The president of Uzbekistan bust another taboo this week with a visit to a psychiatric clinic in Tashkent that has at times been used to incarcerate activists and journalists.
The secretive facility is regularly mentioned in the reports of local and international rights activists. So it was a surprise when on June 26, at the close of the holy month of Ramadan, Shavkat Mirziyoyev decided to drop in to check on renovation works.
Uzbekistan’s First Channel featured the visit in its evening bulletin, making for the first time most people had likely seen the inside of a building known popularly by the name “psikhushka,” or madhouse.

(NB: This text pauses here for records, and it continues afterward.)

(* ===== verification/Emulator.v ===== *)
(** The query emulator of a proxy ([run_query_emu] of [core/proxy.hpp]): a mix of light
    and heavy queries is kept in flight for some seconds, and the monitor records when
    every request starts and ends.

    Besides the arguments of [Proxy.v], the files that are opened and [tryrecv] of the
    adaptor are arguments. The loops have bounds of their own: for the rounds, for the
    replies at hand and for the rounds that wait for the last replies. The counters of
    requests are 64 bits wide and do not overflow. *)

From stdpp Require Import strings.
From S2P Require Import Prelude Types MyMath Coder Query Serial Exec StringServer Server.
From S2P Require Import Lexer Parser Transfer Proxy Planner Final Monitor.
Local Open Scope Z_scope.

(** the configuration: the numbers of light and heavy classes, and for each class the
    file of the query and its load *)
Record emu_config := EmuConfig { nlights : Z; nheavies : Z; classes : list (string * Z) }.

(** the queries by class, with their loads *)
Record mix := MkMix { mx_tpls : list SPARQLQuery_Template; mx_heavy : list SPARQLQuery; mx_loads : list Z }.

Definition new_template : SPARQLQuery_Template := MkTemplate empty_group 0 [] [] [].

Section emulator.
  Context `{Config} `{Adaptor} `{Clock} `{Double} (to_float : double → double) (str_server : String_Server) (enable_planner : bool).
  Context (rand_r : Z → Z * Z) (recv : net → outcome (SPARQLQuery * net)) (tryrecv : net → option SPARQLQuery * net).
  Context (statistic : data_statistic) (open_file : string → option string).

Record emu := MkEmu {
  em_proxy : proxy;
  em_tpls : list SPARQLQuery_Template;
  em_monitor : Monitor;
  em_reads : nat;        (* readings of the clock *)
  em_send : Z;           (* send_cnt *)
  em_recv : Z;           (* recv_cnt *)
  em_flying : Z;         (* flying_cnt *)
  em_start : bool
}.

Definition set_eproxy (p : proxy) (e : emu) : emu :=
  MkEmu p (em_tpls e) (em_monitor e) (em_reads e) (em_send e) (em_recv e) (em_flying e) (em_start e).
Definition set_monitor (mt : Monitor * nat) (e : emu) : emu :=
  MkEmu (em_proxy e) (em_tpls e) mt.1 mt.2 (em_send e) (em_recv e) (em_flying e) (em_start e).

(** ** The queries *)

(** one class of queries: its file, its load, its query *)
Definition parse_class (lights : Z) (st : (Z + mix) * proxy) (ic : nat * (string * Z)) : outcome ((Z + mix) * proxy) :=
  match st with
  | (inl ret, p) => Ok (inl ret, p)
  | (inr mx, p) =>
      let '(i, (fname, load)) := ic in
      match open_file fname with
      | None => Ok (inl (-1), p) (* file not found *)
      | Some text =>
          ASSERT (0 <? load);
          if Z.of_nat i <? lights then
            '(ok, tpl) ← parse_template str_server global_enable_vattr text new_template;
            if negb ok then Ok (inl (-2), p)
            else
              '(tpl, p) ← fill_template str_server rand_r recv p tpl;
              Ok (inr (MkMix (mx_tpls mx ++ [tpl]) (mx_heavy mx) (mx_loads mx ++ [load])), p)
          else
            '(ok, q) ← parse_query str_server global_enable_vattr enable_planner global_use_rdma text new_query;
            if negb ok : bool then Ok (inl (-2), p)
            else Ok (inr (MkMix (mx_tpls mx) (mx_heavy mx ++ [q]) (mx_loads mx ++ [load])), p)
      end
  end.

(** a class that the configuration lacks has no file *)
Definition class_at (c : emu_config) (i : nat) : string * Z := default (EmptyString, 0) (classes c !! i).

(** the error code, or the queries *)
Definition parse_mix (c : emu_config) (p : proxy) : outcome ((Z + mix) * proxy) :=
  ntypes ← add_int (nlights c) (nheavies c);
  if (ntypes <=? 0) || (nlights c <? 0) || (nheavies c <? 0) then Ok (inl (-2), p)
  else foldM (parse_class (nlights c)) (inr (MkMix [] [] []), p) ((λ i, (i, class_at c i)) <$> seq 0 (Z.to_nat ntypes)).

(** ** A round *)

Section round.
  Context (mx : mix) (parallel_factor : Z).

(** the query of a request: an instance of a template, or a heavy query *)
Definition choose (e : emu) (idx : Z) : outcome (SPARQLQuery * emu) :=
  let lights := Z.of_nat (length (mx_tpls mx)) in
  if idx <? lights then
    let '(r, p) := get_random rand_r (em_proxy e) in
    tpl ← read (em_tpls e) (Z.to_nat idx);
    '(q, tpl) ← instantiate tpl (Z.to_nat r);
    Ok (q, MkEmu p (<[Z.to_nat idx := tpl]> (em_tpls e)) (em_monitor e) (em_reads e) (em_send e) (em_recv e) (em_flying e) (em_start e))
  else
    q ← read (mx_heavy mx) (Z.to_nat (idx - lights)); Ok (q, e).

Definition send_one (e : emu) : outcome emu :=
  let p := sweep_proxy (em_proxy e) in (* sweep pending msgs first *)
  let '(r, p) := get_random rand_r p in
  idx ← get_distribution r (mx_loads mx);
  '(request, e) ← choose (set_eproxy p e) idx;
  request ← (if enable_planner then '(_, q) ← generate_plan statistic request; Ok q else Ok request);
  let '(request, p) := setpid (em_proxy e) request in
  let request := set_result (set_blind true (result request)) request in (* always not take back results *)
  let e := set_monitor (start_record (em_monitor e) (q_pid request) idx (em_reads e)) e in
  p ← submit rand_r p request;
  Ok (MkEmu p (em_tpls e) (em_monitor e) (em_reads e) (em_send e + 1) (em_recv e) (em_flying e) (em_start e)).

Definition send_requests (e : emu) : outcome emu :=
  foldM (λ e _, send_one e) e (seq 0 (Z.to_nat (u64 (parallel_factor - em_flying e)))).

(** all the replies at hand *)
Fixpoint receive (fuel : nat) (e : emu) : outcome emu :=
  match fuel with
  | O => Err OutOfFuel
  | S fuel =>
      let p := em_proxy e in
      match tryrecv (p_net p) with
      | (None, n) => Ok (set_eproxy (set_pmsgs (p_pending p) n p) e)
      | (Some r, n) =>
          let '(m, t) := end_record (em_monitor e) (q_pid r) (em_reads e) in
          receive fuel (MkEmu (set_pmsgs (p_pending p) n p) (em_tpls e) m t (em_send e) (em_recv e + 1) (em_flying e) (em_start e))
      end
  end.

Definition print_thpt_of (e : emu) : emu :=
  set_monitor (print_timely_thpt (em_monitor e) (em_recv e) (p_sid (em_proxy e)) (p_tid (em_proxy e)) (em_reads e)) e.

(** start to measure throughput after the warm-up *)
Definition maybe_start (init warmup : Z) (e : emu) : emu :=
  if negb (em_start e) then
    let t := em_reads e in
    if warmup <? u64 (usec t - init) then
      let '(m, t) := start_thpt (em_monitor e) (em_recv e) (S t) in
      MkEmu (em_proxy e) (em_tpls e) m t (em_send e) (em_recv e) (em_flying e) true
    else MkEmu (em_proxy e) (em_tpls e) (em_monitor e) (S t) (em_send e) (em_recv e) (em_flying e) (em_start e)
  else e.

Definition count_flying (e : emu) : emu :=
  MkEmu (em_proxy e) (em_tpls e) (em_monitor e) (em_reads e) (em_send e) (em_recv e) (u64 (em_send e - em_recv e)) (em_start e).

Definition emu_round (fuel : nat) (init warmup : Z) (e : emu) : outcome emu :=
  e ← send_requests e;
  e ← foldM (λ e _, receive fuel e) e (seq 0 5); (* best of effort *)
  Ok (count_flying (maybe_start init warmup (print_thpt_of e))).

(** ** The emulator *)

Fixpoint emu_loop (rounds fuel : nat) (init warmup duration : Z) (e : emu) : outcome emu :=
  match rounds with
  | O => Err OutOfFuel
  | S rounds =>
      let t := em_reads e in
      let e := set_monitor (em_monitor e, S t) e in
      if u64 (usec t - init) <? duration then e ← emu_round fuel init warmup e; emu_loop rounds fuel init warmup duration e
      else Ok e
  end.

(** receive all replies *)
Fixpoint emu_wait (rounds fuel : nat) (e : emu) : outcome emu :=
  if em_recv e <? em_send e then
    match rounds with
    | O => Err OutOfFuel
    | S rounds =>
        e ← receive fuel (set_eproxy (sweep_proxy (em_proxy e)) e);
        emu_wait rounds fuel (print_thpt_of e)
    end
  else Ok e.

Definition emulate (rounds fuel waits : nat) (d w : Z) (m : Monitor) (t : nat) (p : proxy) : outcome emu :=
  let '(m, t) := init_types (Z.of_nat (length (mx_loads mx))) m t in
  e ← emu_loop rounds fuel (usec t) (SEC w) (SEC d) (MkEmu p (mx_tpls mx) m (S t) 0 0 0 false);
  let e := set_monitor (end_thpt to_float (em_monitor e) (em_recv e) (em_reads e)) e in
  e ← emu_wait waits fuel e;
  Ok (set_monitor (finish (em_monitor e) (em_reads e)) e).
End round.

(** the return code, the monitor with the readings of the clock, and the proxy *)
Definition run_query_emu (rounds fuel waits : nat) (c : emu_config) (d w par : Z) (m : Monitor) (t : nat) (p : proxy) :
    outcome (Z * (Monitor * nat) * proxy) :=
  '(r, p) ← parse_mix c p;
  match r with
  | inl ret => Ok (ret, (m, t), p)
  | inr mx => e ← emulate mx par rounds fuel waits d w m t p; Ok (0, (em_monitor e, em_reads e), em_proxy e)
  end.
End emulator.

“Have the mayor, the minister or his deputies ever visited this hospital, which is right in the middle of the city? Have they seen the conditions here? Immaterial of what conditions patients kept here may suffer from, they are still our citizens and we should care properly for them. We must create the best possible conditions for the sick,” Mirziyoyev said in televised remarks.

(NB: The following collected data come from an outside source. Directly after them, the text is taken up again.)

(* ===== verification/EmulatorOk.v ===== *)
(** The query emulator keeps its promise: never more requests in flight than asked for, as
    many after each sending, and it returns when the time is over and the last reply has
    come.

    The network and the engines behind it are an interface: every request that is sent is
    answered, and neither a send is refused nor a receive empty for ever. *)

From stdpp Require Import strings.
From S2P Require Import Prelude Types MyMath Coder Query Serial Exec StringServer Server Bgp Replies.
From S2P Require Import Lexer Parser Transfer Proxy Planner PlannerOk PlanSound Final Monitor Emulator.
Local Open Scope Z_scope.

(** the replies that are still to come, and how often the network may still fail before
    it makes progress *)
Class Answering `{Adaptor} (tryrecv : net → option SPARQLQuery * net) := {
  owed : net → nat;
  patience : net → nat;
  send_yes n m n' : net_send n m = (true, n') → owed n' = S (owed n);
  send_no n m n' : net_send n m = (false, n') → owed n' = owed n ∧ (patience n' < patience n)%nat;
  recv_yes n r n' : tryrecv n = (Some r, n') → owed n = S (owed n') ∧ delivered n' = delivered n;
  recv_no n n' : tryrecv n = (None, n') → owed n' = owed n ∧ delivered n' = delivered n ∧
    (patience n' <= patience n)%nat ∧ (owed n ≠ O → (patience n' < patience n)%nat)
}.
(* ===== verification/StatOk.v ===== *)
(** The statistics are sound: predicates that occur together at a vertex of the data set
    have a positive count, so that the planner does not call a query with answers empty. *)

From S2P Require Import Prelude Types MyMath Keys HashTable GStore Runs Index IndexInsert EndToEnd.
From S2P Require Import Planner PlannerOk PlanEmpty PlanSound Stat.
Local Open Scope Z_scope.

(** ** The scan visits every stored pair once *)

Definition stat_pick (g : gstore) (s : nat) : option (ikey_t * list sid_t) :=
  match vertices (hdr g) !! s with
  | Some v => if Keys.is_empty (v_key v) then None else entry_of g s
  | None => None
  end.

Definition stat_entries (g : gstore) : list (ikey_t * list sid_t) :=
  omap (stat_pick g) (slots_of (seq 0 (num_buckets (hdr g) + num_buckets_ext (hdr g)))).

Definition step_entry (st : local_stat) (e : ikey_t * list sid_t) : outcome local_stat :=
  stat_entry st e.1 (Z.of_nat (length e.2)) (Ok e.2).

Definition used (vs : list vertex_t) (s : nat) : Prop := ∃ v, vs !! s = Some v ∧ v_key v ≠ empty_key.
#[export] Instance used_dec vs s : Decision (used vs s).
Proof.
  unfold used. destruct (vs !! s) as [v|]; [|right; by intros (? & ? & _)].
  destruct (decide (v_key v = empty_key)); [right; intros (? & ? & ?); congruence|left; eauto].
Defined.

Lemma stat_pick_used g s : stat_pick g s = if decide (used (vertices (hdr g)) s) then entry_of g s else None.
Proof.
  unfold stat_pick. destruct (vertices (hdr g) !! s) as [v|] eqn:E.
  - destruct (is_empty_spec (v_key v)) as [Hk|Hk]; case_decide as Hu; try done.
    + destruct Hu as (v' & ? & ?). congruence.
    + destruct Hu. by exists v.
  - case_decide as Hu; [|done]. by destruct Hu as (v & ? & _); congruence.
Qed.

Lemma omap_stat_pick g (sl : list nat) : omap (stat_pick g) sl = omap (entry_of g) (filter (used (vertices (hdr g))) sl).
Proof.
  induction sl as [|s sl IH]; [done|]. cbn [omap list_omap]. rewrite stat_pick_used. rewrite filter_cons. case_decide; simpl.
  - by destruct (entry_of g s); rewrite IH.
  - apply IH.
Qed.

Lemma used_rep g m kv s : gs_ok g m kv → s ∈ filter (used (vertices (hdr g))) (slots_of (seq 0 (num_buckets (hdr g) + num_buckets_ext (hdr g)))) ↔
  ∃ k, m !! k = Some s.
Proof.
  intros Hg. pose proof (gs_hdr _ _ _ Hg) as Hh. pose proof Hh as (ch & ky & Hok & Hm). rewrite list_elem_of_filter. split.
  - intros [(v & Hv & Hne) Hs]. unfold slots_of in Hs. apply list_elem_of_bind in Hs as (b & Hs & Hb). apply elem_of_seq in Hb.
    assert (Hk : key_at (vertices (hdr g)) s = Some (v_key v)) by (unfold key_at; by rewrite Hv).
    assert (b < num_buckets (hdr g) + last_ext (hdr g))%nat as Hlt; [|by eapply used_slot_key].
    destruct (decide (b < num_buckets (hdr g) + last_ext (hdr g))%nat); [done|]. exfalso.
    rewrite (ok_free _ _ _ Hok) in Hk; [congruence| |].
    + unfold data_slots in Hs. apply elem_of_seq in Hs. change ASSOCIATIVITY with 8%nat in *. lia.
    + rewrite <-(ok_len _ _ _ Hok). by eapply lookup_lt_Some.
  - intros Hk. pose proof Hk as Hk'. apply (elem_of_visited (hdr g) m _ s Hh (reflexivity _)) in Hk. unfold visited in Hk.
    apply list_elem_of_bind in Hk as (b & (j & Hj & Hall)%elem_of_used_slots & Hb). destruct (Hall j s) as (k' & Hkey & Hne); [done..|].
    unfold key_at in Hkey. destruct (vertices (hdr g) !! s) as [v|] eqn:Hv; [|done]. injection Hkey as <-. split; [by exists v|].
    unfold slots_of. apply list_elem_of_bind. exists b. split; [by eapply list_elem_of_lookup_2|]. apply elem_of_seq in Hb. apply elem_of_seq.
    pose proof (ok_ext _ _ _ Hok). lia.
Qed.

Lemma stat_entries_perm g kv : gs_rep g kv → stat_entries g ≡ₚ map_to_list kv.
Proof.
  intros [m Hg]. rewrite <-(scan_entries_perm g kv (seq 0 (num_buckets (hdr g) + last_ext (hdr g)))); [|by exists m|done].
  unfold stat_entries. rewrite omap_stat_pick. unfold scan_entries. apply omap_Permutation, NoDup_Permutation.
  - apply NoDup_filter, NoDup_slots_of, NoDup_seq.
  - apply NoDup_visited, NoDup_seq.
  - intros s. rewrite (used_rep g m kv s Hg). symmetry. by apply (elem_of_visited _ _ _ _ (gs_hdr _ _ _ Hg)).
Qed.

Mirziyoyev called for including the renovation of old medical facilities and the building of new ones into broader state investment programs. He also called for increasing the living standards of healthcare workers and to provide them with suitable housing.
In observance of the end of Ramadan, Mirziyoyev handed out gifts to patients, including televisions, fridges and clothes.
Head doctor Hairullo Husanhodjayev told state television that this was the first time the psychiatric had received such a visit in its 120 years since inception.
The institute enjoys a grim reputation, having served at times as a site for so-called punitive psychiatry. The most recent subject of this sinister Soviet-devised form of repression was famed rights activist Yelena Urlaeva, who was sectioned there in March. Urlaeva had been due to meet with representatives of the World Bank to debrief them about the use of forced labor in the cotton fields. Despite the protests of her international peers, Urlaeva was kept at the clinic against her will for 24 days.
Another victim of the same policy was Jamshid Karimov — a critic of the government and the nephew of the late President Islam Karimov. He was held for many years in a psychiatric clinic in the city of Samarkand but was finally released in March.